Information -
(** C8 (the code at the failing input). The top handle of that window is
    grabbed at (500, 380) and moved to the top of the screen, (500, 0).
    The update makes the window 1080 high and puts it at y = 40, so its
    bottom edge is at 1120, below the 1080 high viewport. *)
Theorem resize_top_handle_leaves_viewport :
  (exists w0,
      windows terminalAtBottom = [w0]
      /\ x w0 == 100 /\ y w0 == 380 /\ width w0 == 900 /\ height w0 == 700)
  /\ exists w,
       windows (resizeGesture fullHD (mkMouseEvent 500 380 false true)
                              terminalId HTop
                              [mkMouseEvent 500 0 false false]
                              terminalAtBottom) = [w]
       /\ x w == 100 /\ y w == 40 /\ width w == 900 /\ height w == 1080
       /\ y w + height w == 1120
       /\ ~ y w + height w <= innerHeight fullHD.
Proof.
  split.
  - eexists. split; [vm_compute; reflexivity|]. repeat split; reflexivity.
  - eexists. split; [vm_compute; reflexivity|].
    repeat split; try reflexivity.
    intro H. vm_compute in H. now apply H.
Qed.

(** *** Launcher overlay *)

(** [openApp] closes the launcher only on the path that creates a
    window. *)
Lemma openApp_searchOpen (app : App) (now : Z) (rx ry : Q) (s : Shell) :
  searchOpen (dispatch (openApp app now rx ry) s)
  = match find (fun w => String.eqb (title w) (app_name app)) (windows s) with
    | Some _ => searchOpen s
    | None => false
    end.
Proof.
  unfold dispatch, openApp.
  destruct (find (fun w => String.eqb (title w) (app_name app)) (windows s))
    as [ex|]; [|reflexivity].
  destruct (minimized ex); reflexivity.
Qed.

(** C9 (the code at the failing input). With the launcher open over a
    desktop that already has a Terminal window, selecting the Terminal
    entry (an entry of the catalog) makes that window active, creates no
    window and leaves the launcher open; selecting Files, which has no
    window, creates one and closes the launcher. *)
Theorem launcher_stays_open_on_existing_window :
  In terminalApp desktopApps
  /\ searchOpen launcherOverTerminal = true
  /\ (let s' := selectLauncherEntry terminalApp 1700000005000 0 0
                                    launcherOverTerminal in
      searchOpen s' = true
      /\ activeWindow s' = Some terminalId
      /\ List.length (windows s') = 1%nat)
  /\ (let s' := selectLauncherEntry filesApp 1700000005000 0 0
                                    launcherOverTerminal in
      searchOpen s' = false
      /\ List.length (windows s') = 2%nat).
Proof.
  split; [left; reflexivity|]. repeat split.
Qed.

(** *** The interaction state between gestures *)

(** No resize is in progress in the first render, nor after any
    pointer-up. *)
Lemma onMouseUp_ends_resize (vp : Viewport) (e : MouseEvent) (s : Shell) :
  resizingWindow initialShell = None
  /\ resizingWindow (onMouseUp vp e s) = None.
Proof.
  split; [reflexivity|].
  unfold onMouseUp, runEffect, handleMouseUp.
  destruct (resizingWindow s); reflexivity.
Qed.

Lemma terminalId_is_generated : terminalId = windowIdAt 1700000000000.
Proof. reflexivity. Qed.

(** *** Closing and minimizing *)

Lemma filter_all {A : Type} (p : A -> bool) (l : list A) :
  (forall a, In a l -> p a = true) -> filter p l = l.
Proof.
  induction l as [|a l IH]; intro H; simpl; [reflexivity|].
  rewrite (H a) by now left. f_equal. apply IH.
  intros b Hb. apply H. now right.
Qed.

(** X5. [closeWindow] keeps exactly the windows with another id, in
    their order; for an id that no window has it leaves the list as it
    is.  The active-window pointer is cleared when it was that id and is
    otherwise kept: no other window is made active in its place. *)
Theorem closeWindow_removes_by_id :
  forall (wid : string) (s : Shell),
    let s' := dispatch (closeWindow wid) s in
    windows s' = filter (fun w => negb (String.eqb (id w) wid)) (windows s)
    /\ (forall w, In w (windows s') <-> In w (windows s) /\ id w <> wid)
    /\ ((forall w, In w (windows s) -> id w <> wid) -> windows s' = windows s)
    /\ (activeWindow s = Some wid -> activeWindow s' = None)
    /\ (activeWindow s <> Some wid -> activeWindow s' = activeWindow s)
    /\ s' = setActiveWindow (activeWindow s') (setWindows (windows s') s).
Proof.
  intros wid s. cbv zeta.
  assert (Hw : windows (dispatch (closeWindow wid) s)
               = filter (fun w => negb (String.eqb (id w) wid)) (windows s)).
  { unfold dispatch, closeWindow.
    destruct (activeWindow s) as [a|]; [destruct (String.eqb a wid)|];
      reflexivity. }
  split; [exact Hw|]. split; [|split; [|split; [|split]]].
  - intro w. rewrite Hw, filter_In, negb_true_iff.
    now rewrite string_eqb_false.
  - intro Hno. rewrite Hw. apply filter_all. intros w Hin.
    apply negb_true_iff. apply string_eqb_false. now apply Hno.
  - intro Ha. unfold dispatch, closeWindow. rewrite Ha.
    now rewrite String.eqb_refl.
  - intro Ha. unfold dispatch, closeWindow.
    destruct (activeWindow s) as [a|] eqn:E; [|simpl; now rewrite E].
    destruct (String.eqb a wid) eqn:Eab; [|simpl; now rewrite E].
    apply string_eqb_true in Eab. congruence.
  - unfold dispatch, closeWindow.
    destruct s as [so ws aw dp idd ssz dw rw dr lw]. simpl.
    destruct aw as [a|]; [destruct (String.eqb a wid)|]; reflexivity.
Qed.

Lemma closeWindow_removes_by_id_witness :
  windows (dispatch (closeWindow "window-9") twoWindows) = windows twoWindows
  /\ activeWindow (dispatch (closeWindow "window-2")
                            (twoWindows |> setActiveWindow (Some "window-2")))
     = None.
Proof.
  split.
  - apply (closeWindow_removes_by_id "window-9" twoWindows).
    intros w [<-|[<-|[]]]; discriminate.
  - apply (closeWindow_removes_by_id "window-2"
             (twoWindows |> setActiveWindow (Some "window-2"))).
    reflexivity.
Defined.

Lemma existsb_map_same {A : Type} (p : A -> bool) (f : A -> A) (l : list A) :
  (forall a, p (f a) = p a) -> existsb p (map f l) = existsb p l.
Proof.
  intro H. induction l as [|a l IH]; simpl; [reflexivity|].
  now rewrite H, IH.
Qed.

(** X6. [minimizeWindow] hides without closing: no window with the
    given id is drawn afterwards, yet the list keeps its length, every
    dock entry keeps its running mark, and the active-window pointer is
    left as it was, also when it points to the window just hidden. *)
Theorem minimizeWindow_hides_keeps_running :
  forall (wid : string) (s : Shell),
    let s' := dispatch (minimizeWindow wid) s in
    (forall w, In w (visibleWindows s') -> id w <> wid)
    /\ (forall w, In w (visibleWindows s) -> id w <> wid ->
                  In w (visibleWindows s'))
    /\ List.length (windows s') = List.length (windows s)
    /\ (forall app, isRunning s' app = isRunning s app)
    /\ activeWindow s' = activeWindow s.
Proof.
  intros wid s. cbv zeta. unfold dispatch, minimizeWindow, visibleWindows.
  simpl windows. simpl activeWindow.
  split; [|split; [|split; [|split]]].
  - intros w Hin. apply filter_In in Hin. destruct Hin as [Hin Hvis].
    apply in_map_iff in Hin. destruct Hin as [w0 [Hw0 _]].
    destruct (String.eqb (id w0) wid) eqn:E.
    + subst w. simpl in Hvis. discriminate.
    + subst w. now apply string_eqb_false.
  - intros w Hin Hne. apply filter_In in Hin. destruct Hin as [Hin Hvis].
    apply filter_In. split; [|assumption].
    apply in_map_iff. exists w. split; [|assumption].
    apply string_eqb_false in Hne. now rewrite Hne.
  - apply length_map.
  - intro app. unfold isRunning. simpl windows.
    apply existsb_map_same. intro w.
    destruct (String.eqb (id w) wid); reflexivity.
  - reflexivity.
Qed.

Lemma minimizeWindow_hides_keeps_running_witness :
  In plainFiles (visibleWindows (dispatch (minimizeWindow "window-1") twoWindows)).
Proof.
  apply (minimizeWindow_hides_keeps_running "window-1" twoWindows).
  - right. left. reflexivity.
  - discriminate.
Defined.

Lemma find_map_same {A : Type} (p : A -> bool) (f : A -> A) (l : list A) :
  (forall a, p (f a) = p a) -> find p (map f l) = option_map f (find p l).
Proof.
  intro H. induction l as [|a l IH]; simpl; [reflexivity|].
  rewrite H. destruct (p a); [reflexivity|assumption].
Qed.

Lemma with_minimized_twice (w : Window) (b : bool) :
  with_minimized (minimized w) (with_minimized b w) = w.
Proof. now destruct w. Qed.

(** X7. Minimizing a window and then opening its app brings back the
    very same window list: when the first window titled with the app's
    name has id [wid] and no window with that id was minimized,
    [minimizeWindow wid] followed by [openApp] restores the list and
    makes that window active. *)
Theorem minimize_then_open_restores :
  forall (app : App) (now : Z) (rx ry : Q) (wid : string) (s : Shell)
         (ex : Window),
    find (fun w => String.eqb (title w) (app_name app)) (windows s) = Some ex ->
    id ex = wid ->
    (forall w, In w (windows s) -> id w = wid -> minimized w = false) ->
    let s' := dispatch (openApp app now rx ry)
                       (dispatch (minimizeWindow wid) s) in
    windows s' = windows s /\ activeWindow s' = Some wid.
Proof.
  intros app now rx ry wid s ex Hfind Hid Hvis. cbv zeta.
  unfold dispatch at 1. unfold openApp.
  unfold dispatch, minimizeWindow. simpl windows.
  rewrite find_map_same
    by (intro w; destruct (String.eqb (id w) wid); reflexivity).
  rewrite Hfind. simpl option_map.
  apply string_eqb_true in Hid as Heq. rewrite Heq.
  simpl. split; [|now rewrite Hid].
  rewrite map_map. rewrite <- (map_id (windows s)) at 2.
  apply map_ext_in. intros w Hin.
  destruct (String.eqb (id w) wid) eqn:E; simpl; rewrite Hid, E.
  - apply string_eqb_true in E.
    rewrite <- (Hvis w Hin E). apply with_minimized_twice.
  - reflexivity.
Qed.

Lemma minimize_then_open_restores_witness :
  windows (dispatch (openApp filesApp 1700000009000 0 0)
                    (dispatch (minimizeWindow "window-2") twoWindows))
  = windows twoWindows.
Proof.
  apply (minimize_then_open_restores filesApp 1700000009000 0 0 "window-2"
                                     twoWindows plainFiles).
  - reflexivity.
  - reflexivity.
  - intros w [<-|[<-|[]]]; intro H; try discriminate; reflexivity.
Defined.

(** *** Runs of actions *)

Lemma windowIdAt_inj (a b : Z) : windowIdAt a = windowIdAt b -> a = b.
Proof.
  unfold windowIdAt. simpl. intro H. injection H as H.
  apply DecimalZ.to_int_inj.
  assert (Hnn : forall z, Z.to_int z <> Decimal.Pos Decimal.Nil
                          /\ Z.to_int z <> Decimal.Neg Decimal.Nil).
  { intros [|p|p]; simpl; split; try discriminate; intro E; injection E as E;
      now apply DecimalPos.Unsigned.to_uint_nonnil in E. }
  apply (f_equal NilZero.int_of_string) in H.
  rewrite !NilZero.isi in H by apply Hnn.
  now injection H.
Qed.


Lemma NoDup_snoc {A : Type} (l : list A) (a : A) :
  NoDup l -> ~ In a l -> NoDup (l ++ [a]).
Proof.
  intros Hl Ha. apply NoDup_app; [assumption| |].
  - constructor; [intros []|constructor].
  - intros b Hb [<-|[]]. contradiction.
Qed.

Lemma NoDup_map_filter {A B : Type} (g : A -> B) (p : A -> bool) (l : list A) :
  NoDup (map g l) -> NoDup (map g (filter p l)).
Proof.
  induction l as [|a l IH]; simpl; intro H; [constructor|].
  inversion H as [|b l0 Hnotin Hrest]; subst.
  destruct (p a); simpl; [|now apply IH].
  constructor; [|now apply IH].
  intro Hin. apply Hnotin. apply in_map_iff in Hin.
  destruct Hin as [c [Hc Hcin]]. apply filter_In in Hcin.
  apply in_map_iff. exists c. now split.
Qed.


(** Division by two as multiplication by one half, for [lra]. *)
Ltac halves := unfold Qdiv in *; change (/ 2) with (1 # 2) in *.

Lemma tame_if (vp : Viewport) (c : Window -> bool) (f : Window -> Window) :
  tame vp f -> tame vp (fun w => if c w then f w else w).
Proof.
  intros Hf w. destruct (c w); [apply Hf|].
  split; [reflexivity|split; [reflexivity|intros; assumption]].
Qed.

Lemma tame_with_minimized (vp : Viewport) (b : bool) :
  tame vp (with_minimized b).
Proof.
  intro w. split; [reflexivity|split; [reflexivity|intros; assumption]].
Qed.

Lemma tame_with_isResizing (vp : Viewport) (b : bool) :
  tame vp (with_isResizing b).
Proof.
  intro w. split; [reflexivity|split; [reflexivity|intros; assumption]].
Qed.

What to work on - Given the records above, return exactly the lines starting at the line containing "pointer-up. *)" and ending at the line containing "- intro Hno.", including both.

Written answer -
    pointer-up. *)
Lemma onMouseUp_ends_resize (vp : Viewport) (e : MouseEvent) (s : Shell) :
  resizingWindow initialShell = None
  /\ resizingWindow (onMouseUp vp e s) = None.
Proof.
  split; [reflexivity|].
  unfold onMouseUp, runEffect, handleMouseUp.
  destruct (resizingWindow s); reflexivity.
Qed.

Lemma terminalId_is_generated : terminalId = windowIdAt 1700000000000.
Proof. reflexivity. Qed.

(** *** Closing and minimizing *)

Lemma filter_all {A : Type} (p : A -> bool) (l : list A) :
  (forall a, In a l -> p a = true) -> filter p l = l.
Proof.
  induction l as [|a l IH]; intro H; simpl; [reflexivity|].
  rewrite (H a) by now left. f_equal. apply IH.
  intros b Hb. apply H. now right.
Qed.

(** X5. [closeWindow] keeps exactly the windows with another id, in
    their order; for an id that no window has it leaves the list as it
    is.  The active-window pointer is cleared when it was that id and is
    otherwise kept: no other window is made active in its place. *)
Theorem closeWindow_removes_by_id :
  forall (wid : string) (s : Shell),
    let s' := dispatch (closeWindow wid) s in
    windows s' = filter (fun w => negb (String.eqb (id w) wid)) (windows s)
    /\ (forall w, In w (windows s') <-> In w (windows s) /\ id w <> wid)
    /\ ((forall w, In w (windows s) -> id w <> wid) -> windows s' = windows s)
    /\ (activeWindow s = Some wid -> activeWindow s' = None)
    /\ (activeWindow s <> Some wid -> activeWindow s' = activeWindow s)
    /\ s' = setActiveWindow (activeWindow s') (setWindows (windows s') s).
Proof.
  intros wid s. cbv zeta.
  assert (Hw : windows (dispatch (closeWindow wid) s)
               = filter (fun w => negb (String.eqb (id w) wid)) (windows s)).
  { unfold dispatch, closeWindow.
    destruct (activeWindow s) as [a|]; [destruct (String.eqb a wid)|];
      reflexivity. }
  split; [exact Hw|]. split; [|split; [|split; [|split]]].
  - intro w. rewrite Hw, filter_In, negb_true_iff.
    now rewrite string_eqb_false.
  - intro Hno. rewrite Hw. apply filter_all. intros w Hin.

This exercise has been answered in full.